Chapter Summary

There are many issues related to TCP/IP security—among the most prominent is that any system with TCP/IP installed and configured and attached to the Internet becomes a target very quickly. If this system is not secured properly, it has a high risk of being found and compromised by a hacker performing scans of IP addresses for vulnerabilities. It is usually recommended to apply the latest patches and service packs and take any vendor-recommended steps to secure the product in question. Also, disabling any unused services, ports, and software can be a good way to augment a system's security.

All address information directly relating to a packet is contained in the header for a packet of information. This header includes such information as a source IP address, a destination IP address, and contents of the packet. Each header also includes a sequence number, which is applied to each packet that identifies the order in which the packets are to be sent and then reassembled at the receiving computer. Often, packets arrive out of order or some won't make it to the destination at all; by having these sequence numbers, the system can reorganize the information into usable data, or request the missing packet(s) of information from the source as needed.

Hackers can use several methods to take advantage of the header and sequence numbers of a packet, among these attacks the most prominent are Denial-of-Service attacks, packet sniffing, and IP spoofing. These attacks can cause a disruption of service, provide valuable information to a hacker, or hide the source of an attack.

The OSI network model has seven layers, each with its own security considerations.
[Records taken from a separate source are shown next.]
(** * Waveform LUT construction ([waveforms.py])

    The module under study builds one period of a square wave or of a
    Gaussian pulse pair as a lookup table: a uniform time axis, raw samples,
    peak normalisation and clipping.

    Number model.  A Python/numpy float is a finite real, an infinity or
    NaN.  Operations on finite values are exact real arithmetic (IEEE
    rounding, overflow, underflow and the sign of zero are outside the
    model); operations that meet an infinity or NaN follow IEEE 754 as numpy
    applies it.  Integers are [Z], arrays are lists, strings are ASCII
    strings.

    Layout: the embedding of the source over [float]; the same functions
    over the finite reals ([Module Exact]), which the embedding agrees with
    on finite inputs; then the properties. *)

From Stdlib Require Import Reals Lra Lia List String Ascii ZArith Bool Arith.
Import ListNotations.

Open Scope R_scope.

(** ** Exceptions and results *)

(** One constructor per [raise ValueError(...)] site of [waveforms.py]. *)
Inductive ValueError : Type :=
| N_must_be_positive              (* "N must be positive" *)
| T_rep_s_must_be_finite_positive (* "T_rep_s must be finite and > 0" *)
| Waveform_peak_zero_or_nonfinite (* "Waveform peak is zero or non-finite; cannot normalize." *)
| Unsupported_normalize_strategy  (* "Unsupported normalize strategy: ..." *)
| f_rep_hz_must_be_finite_positive (* "f_rep_hz must be finite and > 0" *)
| duty_must_be_in_0_1.            (* "duty must be in [0, 1]" *)

(** Python exceptions the module can leave through. *)
Inductive exn : Type :=
| EValueError (v : ValueError)
| ZeroDivisionError.

(** The two error kinds of the specification. *)
Inductive ErrorKind : Type := InvalidArgument | NormalizationError.

(** The degenerate-peak error is the normalisation error; every other
    [ValueError] reports a malformed argument.  [ZeroDivisionError] is
    neither. *)
Definition kind_of (e : exn) : option ErrorKind :=
  match e with
  | EValueError Waveform_peak_zero_or_nonfinite => Some NormalizationError
  | EValueError _ => Some InvalidArgument
  | ZeroDivisionError => None
  end.

Inductive result (A : Type) : Type :=
| Ok (a : A)
| Raise (e : exn).
Arguments Ok {A} a.
Arguments Raise {A} e.

Definition bind {A B : Type} (r : result A) (k : A -> result B) : result B :=
  match r with
  | Ok a => k a
  | Raise e => Raise e
  end.

Notation "x <- r ;; k" := (bind r (fun x => k))
  (at level 61, r at next level, right associativity).

Definition result_map {A B : Type} (f : A -> B) (r : result A) : result B :=
  match r with
  | Ok a => Ok (f a)
  | Raise e => Raise e
  end.

Definition fails_with {A : Type} (r : result A) (k : ErrorKind) : Prop :=
  exists e, r = Raise e /\ kind_of e = Some k.

(** ** Floats *)

Definition Rltb (x y : R) : bool := if Rlt_dec x y then true else false.
Definition Rleb (x y : R) : bool := if Rle_dec x y then true else false.
Definition Reqb (x y : R) : bool := if Req_dec_T x y then true else false.

(** [Inf false] is [+inf], [Inf true] is [-inf]. *)
Inductive float : Type :=
| Fin (r : R)
| Inf (negative : bool)
| NaN.

Definition isfinite (x : float) : bool :=
  match x with
  | Fin _ => true
  | _ => false
  end.

Definition fneg (x : float) : float :=
  match x with
  | Fin r => Fin (- r)
  | Inf s => Inf (negb s)
  | NaN => NaN
  end.

Definition fabs (x : float) : float :=
  match x with
  | Fin r => Fin (Rabs r)
  | Inf _ => Inf false
  | NaN => NaN
  end.

Definition fadd (x y : float) : float :=
  match x, y with
  | NaN, _ | _, NaN => NaN
  | Fin a, Fin b => Fin (a + b)
  | Inf s, Fin _ | Fin _, Inf s => Inf s
  | Inf s, Inf s' => if Bool.eqb s s' then Inf s else NaN
  end.

Definition fsub (x y : float) : float := fadd x (fneg y).

Definition fmul (x y : float) : float :=
  match x, y with
  | NaN, _ | _, NaN => NaN
  | Fin a, Fin b => Fin (a * b)
  | Inf s, Fin r | Fin r, Inf s =>
      if Reqb r 0 then NaN else Inf (xorb s (Rltb r 0))
  | Inf s, Inf s' => Inf (xorb s s')
  end.

(** numpy division: a finite value over zero is an infinity, zero over zero
    is NaN.  The zero divisor is read as [+0.0]; the one division of the
    module that can meet a zero divisor is squared right away. *)
Definition fdiv (x y : float) : float :=
  match x, y with
  | NaN, _ | _, NaN => NaN
  | Fin a, Fin b =>
      if Reqb b 0 then (if Reqb a 0 then NaN else Inf (Rltb a 0))
      else Fin (a / b)
  | Fin _, Inf _ => Fin 0
  | Inf s, Fin r => Inf (xorb s (Rltb r 0))
  | Inf _, Inf _ => NaN
  end.

Definition fexp (x : float) : float :=
  match x with
  | Fin r => Fin (exp r)
  | Inf false => Inf false
  | Inf true => Fin 0
  | NaN => NaN
  end.

(** Comparisons; any comparison with NaN is false. *)
Definition flt (x y : float) : bool :=
  match x, y with
  | NaN, _ | _, NaN => false
  | Fin a, Fin b => Rltb a b
  | Fin _, Inf s => negb s
  | Inf s, Fin _ => s
  | Inf s, Inf s' => s && negb s'
  end.
(** The 1D function of differentiation order [o] and index [k]: the test
    function for [o = 0], its first derivative for [o = 1], its second for
    [o = 2]. *)
Definition spec_family (jacobi : nat → F → F → F → F) (o : nat) : nat → F → F :=
  match o with
  | 0 => spec_test jacobi
  | 1 => spec_d1test jacobi
  | _ => spec_d2test jacobi
  end.

(** The six evaluators, each with the differentiation orders of the two
    1D families it multiplies (along [xi], along [eta]). *)
Definition evaluators (jacobi : nat → F → F → F → F)
  : list ((BasisFunction2D → list F → list F → result (ndarray2 F)) * (nat * nat)) :=
  [ (value jacobi, (0, 0)); (gradx jacobi, (1, 0)); (grady jacobi, (0, 1));
    (gradxx jacobi, (2, 0)); (gradxy jacobi, (1, 1)); (gradyy jacobi, (0, 2)) ].
End SpecBasisMore.

Section SinCos.
Context {F : Type} `{Float64 F}.

(** [np.sin] on a scalar, and the constant [np.pi]. *)
Variable np_sin : F → F.
Variable np_pi : F.

Definition left_boundary (x y : F) : F :=
  let omegaX := fmul (of_int 2) np_pi in
  let omegaY := fmul (of_int 2) np_pi in
  fmul (fmul (of_int (-1)) (np_sin (fmul omegaX x))) (np_sin (fmul omegaY y)).

Definition right_boundary (x y : F) : F :=
  let val := of_int 0 in
  let omegaX := fmul (of_int 2) np_pi in
  let omegaY := fmul (of_int 2) np_pi in
  fmul (fmul (of_int (-1)) (np_sin (fmul omegaX x))) (np_sin (fmul omegaY y)).

Definition top_boundary (x y : F) : F :=
  let val := of_int 0 in
  let omegaX := fmul (of_int 2) np_pi in
  let omegaY := fmul (of_int 2) np_pi in
  fmul (fmul (of_int (-1)) (np_sin (fmul omegaX x))) (np_sin (fmul omegaY y)).

Definition bottom_boundary (x y : F) : F :=
  let omegaX := fmul (of_int 2) np_pi in
  let omegaY := fmul (of_int 2) np_pi in
  fmul (fmul (of_int (-1)) (np_sin (fmul omegaX x))) (np_sin (fmul omegaY y)).

Definition exact_solution (x y : F) : F :=
  let omegaX := fmul (of_int 2) np_pi in
  let omegaY := fmul (of_int 2) np_pi in
  let val := fmul (fmul (of_int (-1)) (np_sin (fmul omegaX x))) (np_sin (fmul omegaY y)) in
  val.

Definition get_boundary_function_dict : gmap Z (F → F → F) :=
  {[ 1000%Z := bottom_boundary; 1001%Z := right_boundary;
     1002%Z := top_boundary; 1003%Z := left_boundary ]}.

Definition get_bound_cond_dict : gmap Z string :=
  {[ 1000%Z := "dirichlet"; 1001%Z := "dirichlet";
     1002%Z := "dirichlet"; 1003%Z := "dirichlet" ]}.
End SinCos.

Section SpecDirichlet.
Context {F : Type} `{Float64 F}.

(** The first two coordinates of a point. *)
Definition first2 (pt : list F) : option (F * F) :=
  match pt with
  | a :: b :: _ => Some (a, b)
  | _ => None
  end.

(** The sequence of boundary coordinates: the points of every tag, tag
    after tag, cut to two coordinates. *)
Definition spec_dirichlet_x (bp : list (Z * ndarray2 F)) : list (list F) :=
  it ← bp; omap (λ pt, (λ ab : F * F, [ab.1; ab.2]) <$> first2 pt) (rows it.2).

(** The sequence of boundary values: the function of the tag at every
    point of the tag, as a [1 × 1] array. *)
Definition spec_dirichlet_y (d : gmap Z (F → F → F)) (bp : list (Z * ndarray2 F))
  : list (ndarray2 F) :=
  it ← bp;
  match d !! it.1 with
  | Some f => omap (λ pt, (λ ab : F * F, reshape_scalar (f ab.1 ab.2)) <$> first2 pt)
                (rows it.2)
  | None => []
  end.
The more common layers to be concerned about are the Physical, Network, Transport, and Application layers. Among these layers, the Application layer is by far the hardest to secure because it is the layer on which software operates, requiring you to ensure that not only the software used by the server, but also the client, is secure to provide the best possible security.

The TCP/IP network model is based on the OSI model and follows the same basic orientation, except there are only four layers rather than seven as in the OSI model. Some layers that are related to each other are combined into one layer for the sake of convenience. Although both models represent the same thing, they are both very worthwhile to keep in mind as you work with TCP/IP security. The four layers of the TCP/IP network model are Applications, TCP & UDP, IP & ICMP, and Data Link & Physical.

You should keep in mind several issues when considering Application layer security, including the major Internet services that you make use of on your servers. Services such as SMTP (email), FTP, and HTTP (Web) all have their own security issues that, although not directly related to the protocols themselves, are more geared toward the server or client software used to provide them. Ensuring that the appropriate steps required to secure them are taken is the best plan of action, and as with any other system, these services should either be secured or disabled entirely before placing the server on the Internet.

Several methods are available for securing TCP/IP authentication and data being sent between connections. Among the most common and reliable choice is IPSec, which is included in some operating systems and is also available from third-party solution providers. SSL can be used to secure Web page transactions and viewing. Other security technologies, such as public-key certificate services, can be used to secure the authentication process, or a combination of all different methods can be used to enhance your entire security scheme.